### DATASET RECORDS

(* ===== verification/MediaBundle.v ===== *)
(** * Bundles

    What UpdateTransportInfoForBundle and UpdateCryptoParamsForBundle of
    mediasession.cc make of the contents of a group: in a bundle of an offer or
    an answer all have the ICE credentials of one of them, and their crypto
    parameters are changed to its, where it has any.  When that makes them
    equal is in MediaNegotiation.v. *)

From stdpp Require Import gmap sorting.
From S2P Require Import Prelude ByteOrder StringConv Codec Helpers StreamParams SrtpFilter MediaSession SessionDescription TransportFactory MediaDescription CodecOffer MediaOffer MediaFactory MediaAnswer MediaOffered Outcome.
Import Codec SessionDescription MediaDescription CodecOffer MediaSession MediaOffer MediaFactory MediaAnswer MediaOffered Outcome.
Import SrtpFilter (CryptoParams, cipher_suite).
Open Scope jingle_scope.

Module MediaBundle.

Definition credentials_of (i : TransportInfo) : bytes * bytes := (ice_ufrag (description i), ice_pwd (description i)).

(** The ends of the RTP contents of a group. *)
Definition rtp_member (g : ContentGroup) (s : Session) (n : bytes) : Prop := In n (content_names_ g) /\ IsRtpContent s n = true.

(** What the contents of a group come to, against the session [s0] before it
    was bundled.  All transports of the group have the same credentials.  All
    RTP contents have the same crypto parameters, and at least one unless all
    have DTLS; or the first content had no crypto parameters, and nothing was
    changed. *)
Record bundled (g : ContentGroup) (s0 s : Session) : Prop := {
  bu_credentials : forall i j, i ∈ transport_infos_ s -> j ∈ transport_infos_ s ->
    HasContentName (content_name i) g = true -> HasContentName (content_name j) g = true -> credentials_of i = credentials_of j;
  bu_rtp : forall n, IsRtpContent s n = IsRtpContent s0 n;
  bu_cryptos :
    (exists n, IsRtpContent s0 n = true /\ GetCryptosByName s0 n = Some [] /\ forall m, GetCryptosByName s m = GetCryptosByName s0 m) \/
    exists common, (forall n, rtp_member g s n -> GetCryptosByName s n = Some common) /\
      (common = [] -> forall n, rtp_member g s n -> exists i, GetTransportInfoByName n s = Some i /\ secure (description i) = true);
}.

### WORK REQUIRED
Restate word for word the lines from the one holding "an answer all" through the last line of the listing, omitting every earlier line.

### TASK SOLUTION
    an answer all have the ICE credentials of one of them, and their crypto
    parameters are changed to its, where it has any.  When that makes them
    equal is in MediaNegotiation.v. *)

From stdpp Require Import gmap sorting.
From S2P Require Import Prelude ByteOrder StringConv Codec Helpers StreamParams SrtpFilter MediaSession SessionDescription TransportFactory MediaDescription CodecOffer MediaOffer MediaFactory MediaAnswer MediaOffered Outcome.
Import Codec SessionDescription MediaDescription CodecOffer MediaSession MediaOffer MediaFactory MediaAnswer MediaOffered Outcome.
Import SrtpFilter (CryptoParams, cipher_suite).
Open Scope jingle_scope.

Module MediaBundle.

Definition credentials_of (i : TransportInfo) : bytes * bytes := (ice_ufrag (description i), ice_pwd (description i)).

(** The ends of the RTP contents of a group. *)
Definition rtp_member (g : ContentGroup) (s : Session) (n : bytes) : Prop := In n (content_names_ g) /\ IsRtpContent s n = true.

(** What the contents of a group come to, against the session [s0] before it
    was bundled.  All transports of the group have the same credentials.  All
    RTP contents have the same crypto parameters, and at least one unless all
    have DTLS; or the first content had no crypto parameters, and nothing was
    changed. *)
Record bundled (g : ContentGroup) (s0 s : Session) : Prop := {
  bu_credentials : forall i j, i ∈ transport_infos_ s -> j ∈ transport_infos_ s ->
    HasContentName (content_name i) g = true -> HasContentName (content_name j) g = true -> credentials_of i = credentials_of j;
  bu_rtp : forall n, IsRtpContent s n = IsRtpContent s0 n;
  bu_cryptos :
    (exists n, IsRtpContent s0 n = true /\ GetCryptosByName s0 n = Some [] /\ forall m, GetCryptosByName s m = GetCryptosByName s0 m) \/
    exists common, (forall n, rtp_member g s n -> GetCryptosByName s n = Some common) /\
      (common = [] -> forall n, rtp_member g s n -> exists i, GetTransportInfoByName n s = Some i /\ secure (description i) = true);
}.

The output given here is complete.